### ABOUT THIS TASK:
A line below contains "do_request_release in Hstep.", and a later one contains "(peer nd)) out →". Repeat both, with every line between them, exactly.

### EXERCISE DATA:
Lemma set_ack_length (from v : Z) (a a' : list Z) :
  set_ack from v a = Some a' → length a' = length a.
Proof.
  unfold set_ack, array_write.
  destruct ((from <? 0) || (from >=? MAX_PEERS)); [by intros [= <-]|].
  destruct ((0 <=? from) && (from <? Z.of_nat (length a))); [|done].
  intros [= <-]. apply length_insert.
Qed.

Lemma inc_release_seen_length (pid : Z) (a a' : list Z) :
  inc_release_seen pid a = Some a' → length a' = length a.
Proof.
  unfold inc_release_seen, array_write.
  destruct ((pid <? 0) || (pid >=? MAX_PEERS)); [by intros [= <-]|].
  destruct (array_read a pid); [|done]. simpl.
  destruct ((0 <=? pid) && (pid <? Z.of_nat (length a))); [|done].
  intros [= <-]. apply length_insert.
Qed.

Lemma ack_clear_from_length (k : nat) (i : Z) (a a' : list Z) :
  ack_clear_from k i a = Some a' → length a' = length a.
Proof.
  revert i a. induction k as [|k IH]; intros i a; simpl; [by intros [= <-]|].
  unfold array_write.
  destruct ((0 <=? i) && (i <? Z.of_nat (length a))); [|done]. simpl.
  intros Hrec%IH. by rewrite length_insert in Hrec.
Qed.

Lemma ack_reset_length (N0 me T : Z) (a a' : list Z) :
  ack_reset N0 me T a = Some a' → length a' = length a.
Proof.
  unfold ack_reset. destruct (ack_clear_from _ _ _) as [cleared|] eqn:Hc; [|done].
  simpl. unfold array_write.
  destruct ((0 <=? me) && (me <? Z.of_nat (length cleared))); [|done].
  intros [= <-]. rewrite length_insert. by eapply ack_clear_from_length.
Qed.

(** No step of a peer changes [N], [my_pid] or the size of its tables, and
    whatever it sends is addressed to an id in [0 .. N-1]. *)
Lemma peer_step_frame (ev : Event) nd nd' (out : list Packet) :
  peer_step ev nd = Some (nd', out) →
  N (peer nd') = N (peer nd) ∧ my_pid (peer nd') = my_pid (peer nd) ∧
  length (ack_lc (peer nd')) = length (ack_lc (peer nd)) ∧
  length (releases_seen (peer nd')) = length (releases_seen (peer nd)) ∧
  Forall (λ pkt, 0 ≤ dst pkt < N (peer nd)) out.
Proof.
  assert (Hsend : ∀ pid msg s (n0 : Z), N s = n0 →
            Forall (λ pkt, 0 ≤ dst pkt < n0) (send_short pid msg s)).
  { intros pid msg s n0 <-. unfold send_short.
    destruct (Z.ltb_spec pid 0); [constructor|].
    destruct (Z.geb_spec pid (N s)); repeat constructor; simpl; lia. }
  assert (Hcast : ∀ msg s (n0 : Z), N s = n0 →
            Forall (λ pkt, 0 ≤ dst pkt < n0) (broadcast_short msg s)).
  { intros msg s n0 <-. rewrite broadcast_short_eq. apply Forall_fmap, Forall_forall.
    intros i [_ Hi%elem_of_seqZ]%list_elem_of_filter. simpl. lia. }
  intros Hstep. destruct ev as [junk line|l]; simpl in Hstep.
  - unfold process_line in Hstep.
    destruct (decode junk line) as [| |rlc rpid|al from flc fpid|rel rlc rpid|];
      simpl in Hstep.
    + simplify_eq. by split_and!.
    + simplify_eq. by split_and!.
    + destruct (update_lc_on_receive rlc (lc (peer nd))) as [? lc1].
      destruct (inc_lc lc1) as [mylc lc2]. simplify_eq/=.
      split_and!; [done..|]. by apply Hsend.
    + destruct (update_lc_on_receive al (lc (peer nd))) as [? lc1].
      destruct (fpid =? my_pid (peer nd)).
      * destruct (set_ack from al (ack_lc (peer nd))) as [acks|] eqn:Hs; simplify_eq/=.
        split_and!; [done | done | | done | done].
        by eapply set_ack_length.
      * simplify_eq/=. by split_and!.
    + destruct (update_lc_on_receive rel (lc (peer nd))) as [? lc1].
      destruct (inc_release_seen rpid (releases_seen (peer nd))) as [rels|] eqn:Hr;
        simplify_eq/=.
      split_and!; [done | done | done | | done].
      by eapply inc_release_seen_length.
    + simplify_eq. by split_and!.
  - revert Hstep. unfold local_step.
    destruct l, (phase nd) as [|t|t|t]; try done; intros Hstep.
    + unfold do_request_tick in Hstep. destruct (inc_lc (lc (peer nd))).
      simplify_eq/=. by split_and!.
    + unfold do_request_post in Hstep.
      destruct (ack_reset _ _ _ _) as [acks|] eqn:Hs; simplify_eq/=.
      split_and!; [done | done | | done |].
      * by eapply ack_reset_length.
      * by apply Hcast.
    + destruct (grant_test t (peer nd)) as [[]|]; simplify_eq/=. by split_and!.
    + unfold do_request_release in Hstep.
      destruct (inc_lc (lc (peer nd))) as [rel_l lc1].
      destruct (inc_release_seen _ _) as [rels|] eqn:Hr; simplify_eq/=.
      split_and!; [done | done | done | |].
      * by eapply inc_release_seen_length.
      * by apply Hcast.
Qed.

Lemma system_init_ok n :
  (0 < n)%nat → Z.of_nat n ≤ MAX_PEERS → system_ok n (system_init n).
Proof.
  intros Hn Hmax. unfold system_ok, system_init. simpl. split_and!.
  - by rewrite length_fmap, length_seq.
  - intros i nd. rewrite list_lookup_fmap.
    destruct (seq 0 n !! i) as [j|] eqn:Hj; [|done].
    apply lookup_seq in Hj as [-> Hi]. intros [= <-]. simpl.
    split_and!; [apply peer_init_ok; lia | done | done].
  - constructor.
Qed.

Lemma system_ok_update n sys (p : nat) nd nd' (out : list Packet) (rest : list Packet) :
  system_ok n sys → nodes sys !! p = Some nd →
  N (peer nd') = N (peer nd) → my_pid (peer nd') = my_pid (peer nd) →
  length (ack_lc (peer nd')) = length (ack_lc (peer nd)) →
  length (releases_seen (peer nd')) = length (releases_seen (peer nd)) →
  Forall (λ pkt, 0 ≤ dst pkt < N (peer nd)) out →
  Forall (λ pkt, 0 ≤ dst pkt < Z.of_nat n) rest →
  system_ok n (mkSystem (<[p := nd']> (nodes sys)) (rest ++ out)).
Proof.
  intros (Hlen & Hnodes & Hwire) Hp HN Hme Ha Hr Hout Hrest.
  destruct (Hnodes p nd Hp) as ((Ha0 & Hr0 & HN0 & Hme0) & HNn & Hmep).
  unfold system_ok. simpl. split_and!.
  - by rewrite length_insert.
  - intros i nd0 Hi. destruct (decide (i = p)) as [->|Hne].
    + rewrite list_lookup_insert_eq in Hi by (by eapply lookup_lt_Some).
      simplify_eq. unfold peer_ok. split_and!; congruence || lia.
    + rewrite list_lookup_insert_ne in Hi by done. by apply Hnodes.
  - apply Forall_app. split; [done|]. eapply Forall_impl; [done|].
    intros pkt. simpl. lia.
Qed.

Lemma step_ok n (a : Action) sys sys' :
  system_ok n sys → step a sys = Some sys' → system_ok n sys'.
Proof.
  intros Hok. pose proof Hok as (Hlen & Hnodes & Hwire). unfold step.
  destruct a as [p l|k junk].
  - destruct (nodes sys !! p) as [nd|] eqn:Hp; [|done]. simpl.
    destruct (local_step l nd) as [[nd' out]|] eqn:Hl; [|done]. simpl.
    intros [= <-].
    destruct (peer_step_frame (Act l) nd nd' out Hl) as (HN & Hme & Ha & Hr & Hout).
    by eapply system_ok_update.
  - destruct (wire sys !! k) as [pkt|] eqn:Hk; [|done]. simpl.
    destruct (dst pkt <? 0); [done|].
    destruct (nodes sys !! Z.to_nat (dst pkt)) as [nd|] eqn:Hp; [|done]. simpl.
    destruct (process_line junk (payload pkt) (peer nd)) as [[s' out]|] eqn:Hl; [|done].
    simpl. intros [= <-].
    destruct (peer_step_frame (Recv junk (payload pkt)) nd (mkNode s' (phase nd)) out)
      as (HN & Hme & Ha & Hr & Hout).
    { simpl. by rewrite Hl. }
    eapply system_ok_update; [done..|]. by apply Forall_delete.
Qed.

Lemma run_ok n (acts : list Action) sys sys' :
  system_ok n sys → run acts sys = Some sys' → system_ok n sys'.
Proof.
  revert sys. induction acts as [|a acts IH]; intros sys Hok; simpl.
  - by intros [= <-].
  - destruct (step a sys) as [sys1|] eqn:Hs; [|done]. simpl.
    apply IH. by eapply step_ok.
Qed.

(** X29.  In every state a system of at most [MAX_PEERS] peers reaches,
    under any schedule, peer [i] still has id [i] and the peer count it
    started with, its tables have their declared size, and every line in
    flight is addressed to an existing peer. *)
Theorem run_keeps_system_ok n (acts : list Action) sys :
  (0 < n)%nat → Z.of_nat n ≤ MAX_PEERS →
  run acts (system_init n) = Some sys →
  system_ok n sys.
Proof. intros Hn Hmax. apply run_ok. by apply system_init_ok. Qed.

(** X30.  In every state a system reaches, any line in flight can be
    handled next: its destination exists and [process_line] runs to its end
    without leaving the arrays, whatever the locals hold. *)
Theorem every_line_can_be_handled n (acts : list Action) sys (k : nat) (junk : Junk) :
  (0 < n)%nat → Z.of_nat n ≤ MAX_PEERS →
  run acts (system_init n) = Some sys →
  (k < length (wire sys))%nat →
  is_Some (step (Deliver k junk) sys).
Proof.
  intros Hn Hmax Hrun Hk.
  destruct (run_ok n acts _ _ (system_init_ok n Hn Hmax) Hrun) as (Hlen & Hnodes & Hwire).
  destruct (lookup_lt_is_Some_2 (wire sys) k Hk) as [pkt Hpkt].
  rewrite Forall_forall in Hwire.
  pose proof (Hwire pkt (list_elem_of_lookup_2 _ _ _ Hpkt)) as Hdst.
  destruct (lookup_lt_is_Some_2 (nodes sys) (Z.to_nat (dst pkt))) as [nd Hnd]; [lia|].
  destruct (Hnodes _ _ Hnd) as (Hok & _).
  destruct (process_line_defined junk (payload pkt) (peer nd) Hok) as (s' & out & Hp & _).
  unfold step. rewrite Hpkt. simpl.
  destruct (Z.ltb_spec (dst pkt) 0); [lia|].
  rewrite Hnd. simpl. rewrite Hp. done.
Qed.
End system_more.

Lemma run_keeps_system_ok_witness :
  ∃ sys, run late_queueing (system_init 2) = Some sys ∧ system_ok 2 sys.
Proof.
  eexists. split; [vm_compute; reflexivity|].
  eapply (run_keeps_system_ok 2 late_queueing); [lia | unfold MAX_PEERS; lia |].
  vm_compute. reflexivity.
Defined.

Lemma every_line_can_be_handled_witness :
  is_Some (sys ← run [Main 0 DoTick; Main 0 DoPost] (system_init 2);
           step (Deliver 0 (mkJunk 5 6 7 8)) sys).
Proof.
  destruct (run [Main 0 DoTick; Main 0 DoPost] (system_init 2)) as [sys|] eqn:Hrun;
    [| vm_compute in Hrun; discriminate].
  simpl. apply (every_line_can_be_handled 2 [Main 0 DoTick; Main 0 DoPost]);
    [lia | unfold MAX_PEERS; lia | exact Hrun |].
  assert (length <$> (wire <$> run [Main 0 DoTick; Main 0 DoPost] (system_init 2))
          = Some 1%nat) as Hlen by (vm_compute; reflexivity).
  rewrite Hrun in Hlen. simpl in Hlen. injection Hlen as ->. lia.
Defined.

### ANSWER TO THIS EXERCISE:
    + unfold do_request_release in Hstep.
      destruct (inc_lc (lc (peer nd))) as [rel_l lc1].
      destruct (inc_release_seen _ _) as [rels|] eqn:Hr; simplify_eq/=.
      split_and!; [done | done | done | |].
      * by eapply inc_release_seen_length.
      * by apply Hcast.
Qed.

Lemma system_init_ok n :
  (0 < n)%nat → Z.of_nat n ≤ MAX_PEERS → system_ok n (system_init n).
Proof.
  intros Hn Hmax. unfold system_ok, system_init. simpl. split_and!.
  - by rewrite length_fmap, length_seq.
  - intros i nd. rewrite list_lookup_fmap.
    destruct (seq 0 n !! i) as [j|] eqn:Hj; [|done].
    apply lookup_seq in Hj as [-> Hi]. intros [= <-]. simpl.
    split_and!; [apply peer_init_ok; lia | done | done].
  - constructor.
Qed.

Lemma system_ok_update n sys (p : nat) nd nd' (out : list Packet) (rest : list Packet) :
  system_ok n sys → nodes sys !! p = Some nd →
  N (peer nd') = N (peer nd) → my_pid (peer nd') = my_pid (peer nd) →
  length (ack_lc (peer nd')) = length (ack_lc (peer nd)) →
  length (releases_seen (peer nd')) = length (releases_seen (peer nd)) →
  Forall (λ pkt, 0 ≤ dst pkt < N (peer nd)) out →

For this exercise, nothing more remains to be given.